Lemma Save_rejected (key val : bytes) :
  accepted_key key && accepted_value val = false ->
  exists e, Save s bucket key val = (Returns (Some e), s).
Proof.
  unfold accepted_key, accepted_value. intros H.
  unfold Save, commit, bolt.DB_Update, bolt.Tx_Bucket, bolt.Bucket_Put, bolt.bucket_pairs.
  red in Hb. destruct s as [d]. cbn in *. rewrite !Hb. cbn.
  destruct (length key =? 0)%nat; [cbn; now eexists|].
  destruct (Z.of_nat (length key) >? bolt.MaxKeySize); [cbn; now eexists|].
  destruct (Z.of_nat (length val) >? _); [cbn; now eexists|].
  discriminate.
Qed.

Lemma Delete_existing (key : bytes) :
  Delete s bucket key = (Returns (Some ErrTxNotWritable), s).
Proof.
  unfold Delete, commit, bolt.DB_View, bolt.Tx_Bucket, bolt.Bucket_Delete.
  red in Hb. destruct s as [d]. cbn in *. now rewrite !Hb.
Qed.

End Existing.

Lemma Save_has_bucket (s : Store) (bucket key val : bytes) (p : bolt.pairs) :
  has_bucket s bucket p ->
  exists p', has_bucket (after (Save s bucket key val)) bucket p' /\
    bolt.get key p' =
      (if accepted_key key && accepted_value val then Some val else bolt.get key p) /\
    forall k, k <> key -> bolt.get k p' = bolt.get k p.
Proof.
  intro Hb. destruct (accepted_key key && accepted_value val) eqn:E.
  - apply andb_true_iff in E. destruct E as [E1 E2].
    rewrite (Save_accepted s bucket p Hb key val E1 E2). unfold after, has_bucket. simpl.
    exists (bolt.put key val p). split; [apply lookup_store_same|]. split.
    + apply get_put_same.
    + intros k Hk. now apply get_put_other.
  - destruct (Save_rejected s bucket p Hb key val E) as [e ->].
    exists p. now repeat split.
Qed.
(** The same email, not verified yet: the account is returned as it was read,
    the store has the new hash and a later timestamp, and no role is
    granted. *)
Example CreateStandardUser_reissues :
  let w := world_of (ann_store false) 1700000100 in
  exists u after,
    @CreateStandardUser addr_spec_mail tagged_bcrypt (signup "s3cret.pass") w =
      Returns (Some u, None) after /\
    AuthUser.HashedPassword u = "$old.password"%string /\
    map users.password (users_table (store after)) = ["0s3cret.pass"%string] /\
    map users.updated_on (users_table (store after)) = [1700000001%N] /\
    user_roles_table (store after) = [].
Proof. do 2 eexists. vm_compute. repeat split. Qed.

(** C6, as stated, fails.  The email belongs to a verified account, the
    password is too short: the call fails with the length error, not with
    already-registered. *)
Lemma CreateStandardUser_checks_password_first :
  let w := world_of (ann_store true) 1700000100 in
  select_user FIND_USER_BY_EMAIL_SQL "ann@example.com" (store w) = Some (ann true) /\
  users.email_verified (ann true) = true /\
  @CreateStandardUser addr_spec_mail tagged_bcrypt (signup "short") w =
    Returns (None, Some (Errorf "password must be at least 8 characters")) w /\
  Errorf "password must be at least 8 characters" <> already_registered.
Proof. vm_compute. repeat split. discriminate. Qed.

Section RegistrationClaims.
Context {net_mail : NetMail} {bcrypt : Bcrypt}.

(** C6, amended: when the email of the request belongs to an account that is
    verified and the password passes [CheckPassword], the call fails with
    already-registered; when the password does not pass, it fails with the
    error of [CheckPassword].  Either way the store is left as it was. *)
Theorem CreateStandardUser_rejects_verified (user : SignupReq.t)
    (a : mail.Address) (r : users.row) (w : World) :
  ParseAddress (SignupReq.Email user) = (Some a, None) ->
  select_user FIND_USER_BY_EMAIL_SQL (mail.Addr a) (store w) = Some r ->
  users.email_verified r = true ->
  match CheckPassword (SignupReq.Password user) with
  | None =>
      CreateStandardUser user w =
      Returns (None, Some already_registered)
              (sent w FIND_USER_BY_EMAIL_SQL [mail.Addr a])
  | Some err => CreateStandardUser user w = Returns (None, Some err) w
  end /\
  store (final (CreateStandardUser user w)) = store w.
Proof.
  intros Hparse Hrow Hv.
  destruct (CheckPassword (SignupReq.Password user)) as [err |] eqn:Hpw.
  - rewrite (CreateStandardUser_invalid_password _ _ _ Hpw). now split.
  - rewrite (CreateStandardUser_found _ _ _ _ Hpw Hparse Hrow).
    cbv zeta. rewrite Hv. now split.
Qed.
End RegistrationClaims.

Lemma CreateStandardUser_rejects_verified_witness :
  let w := world_of (ann_store true) 1700000100 in
  @CreateStandardUser addr_spec_mail tagged_bcrypt (signup "s3cret.pass") w =
    Returns (None, Some already_registered)
            (sent w FIND_USER_BY_EMAIL_SQL ["ann@example.com"%string]) /\
  store (final (@CreateStandardUser addr_spec_mail tagged_bcrypt
                  (signup "s3cret.pass") w)) = store w.
Proof.
  exact (@CreateStandardUser_rejects_verified addr_spec_mail tagged_bcrypt
           (signup "s3cret.pass")
           {| mail.Name := ""; mail.Addr := "ann@example.com" |} (ann true)
           (world_of (ann_store true) 1700000100)
           eq_refl eq_refl eq_refl).
Defined.

Section GrantFailure.
Context {net_mail : NetMail} {bcrypt : Bcrypt}.

Ltac no_role_query H :=
  cbv zeta in H;
  cbn [final journal sent drawn with_store password_written] in H;
  rewrite ?times_sent_app in H; cbn in H; lia.

(** C5, amended: whenever a registration reaches the grant of the Standard
    role (the call sends the role query), the grant fails and the call
    still returns the account, with a nil error: the failure does not fail
    the registration, and it is dropped, not reported. *)
Theorem CreateStandardUser_drops_grant_error (user : SignupReq.t) (w : World) :
  (times_sent ROLE_BY_NAME_SQL (journal w) <
   times_sent ROLE_BY_NAME_SQL (journal (final (CreateStandardUser user w))))%nat ->
  exists u before,
    CreateStandardUser user w =
      Returns (Some u, None) (sent before ROLE_BY_NAME_SQL [STANDARD_ROLE]) /\
    AddUserRole (Some u) STANDARD_ROLE before =
      Returns (Some (Errorf "Standard role not available"))
              (sent before ROLE_BY_NAME_SQL [STANDARD_ROLE]).
Proof.
  intros Hsent.
  destruct (CheckPassword (SignupReq.Password user)) as [err |] eqn:Hpw.
  { rewrite (CreateStandardUser_invalid_password _ _ _ Hpw) in Hsent.
    cbn in Hsent. lia. }
  destruct (ParseAddress_result (SignupReq.Email user)) as [[a Ha] | [e Ha]].
  2: { rewrite (CreateStandardUser_unparsed _ _ _ _ Hpw Ha) in Hsent.
       cbn in Hsent. lia. }
  destruct (select_user FIND_USER_BY_EMAIL_SQL (mail.Addr a) (store w))
    as [r |] eqn:Hrow.
  - rewrite (CreateStandardUser_found _ _ _ _ Hpw Ha Hrow) in *.
    destruct (users.email_verified r); [no_role_query Hsent |].
    destruct (GenerateFromPassword _ _ _) as [hash [err |]];
      [no_role_query Hsent |].
    do 2 eexists. split; [reflexivity | apply AddUserRole_eq].
  - rewrite (CreateStandardUser_new _ _ _ Hpw Ha Hrow) in *.
    destruct (GenerateFromPassword _ _ _) as [hash [err |]];
      [no_role_query Hsent |].
    destruct (insert_user _ _ _ _ _ _ _ _) as [s [err |]];
      [no_role_query Hsent |].
    destruct (select_user FIND_USER_BY_EMAIL_SQL (mail.Addr a) s) as [r |];
      [| no_role_query Hsent].
    do 2 eexists. split; [reflexivity | apply AddUserRole_eq].
Qed.
End GrantFailure.

Lemma CreateStandardUser_drops_grant_error_witness :
  let w := world_of standard_role_store 1700000000 in
  exists u before,
    @CreateStandardUser addr_spec_mail tagged_bcrypt (signup "s3cret.pass") w =
      Returns (Some u, None) (sent before ROLE_BY_NAME_SQL [STANDARD_ROLE]) /\
    AddUserRole (Some u) STANDARD_ROLE before =
      Returns (Some (Errorf "Standard role not available"))
              (sent before ROLE_BY_NAME_SQL [STANDARD_ROLE]).
Proof.
  apply (@CreateStandardUser_drops_grant_error addr_spec_mail tagged_bcrypt
           (signup "s3cret.pass") (world_of standard_role_store 1700000000)).
  vm_compute. lia.
Defined.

**WORK INSTRUCTION**:
What is needed is an exact copy of the entries above, from the first line through the line holding "rewrite (Save_accepted s", with both of those lines kept; please give nothing else.

**ANSWER TO THIS EXERCISE**:
Lemma Save_rejected (key val : bytes) :
  accepted_key key && accepted_value val = false ->
  exists e, Save s bucket key val = (Returns (Some e), s).
Proof.
  unfold accepted_key, accepted_value. intros H.
  unfold Save, commit, bolt.DB_Update, bolt.Tx_Bucket, bolt.Bucket_Put, bolt.bucket_pairs.
  red in Hb. destruct s as [d]. cbn in *. rewrite !Hb. cbn.
  destruct (length key =? 0)%nat; [cbn; now eexists|].
  destruct (Z.of_nat (length key) >? bolt.MaxKeySize); [cbn; now eexists|].
  destruct (Z.of_nat (length val) >? _); [cbn; now eexists|].
  discriminate.
Qed.

Lemma Delete_existing (key : bytes) :
  Delete s bucket key = (Returns (Some ErrTxNotWritable), s).
Proof.
  unfold Delete, commit, bolt.DB_View, bolt.Tx_Bucket, bolt.Bucket_Delete.
  red in Hb. destruct s as [d]. cbn in *. now rewrite !Hb.
Qed.

End Existing.

Lemma Save_has_bucket (s : Store) (bucket key val : bytes) (p : bolt.pairs) :
  has_bucket s bucket p ->
  exists p', has_bucket (after (Save s bucket key val)) bucket p' /\
    bolt.get key p' =
      (if accepted_key key && accepted_value val then Some val else bolt.get key p) /\
    forall k, k <> key -> bolt.get k p' = bolt.get k p.
Proof.
  intro Hb. destruct (accepted_key key && accepted_value val) eqn:E.
  - apply andb_true_iff in E. destruct E as [E1 E2].
    rewrite (Save_accepted s bucket p Hb key val E1 E2). unfold after, has_bucket. simpl.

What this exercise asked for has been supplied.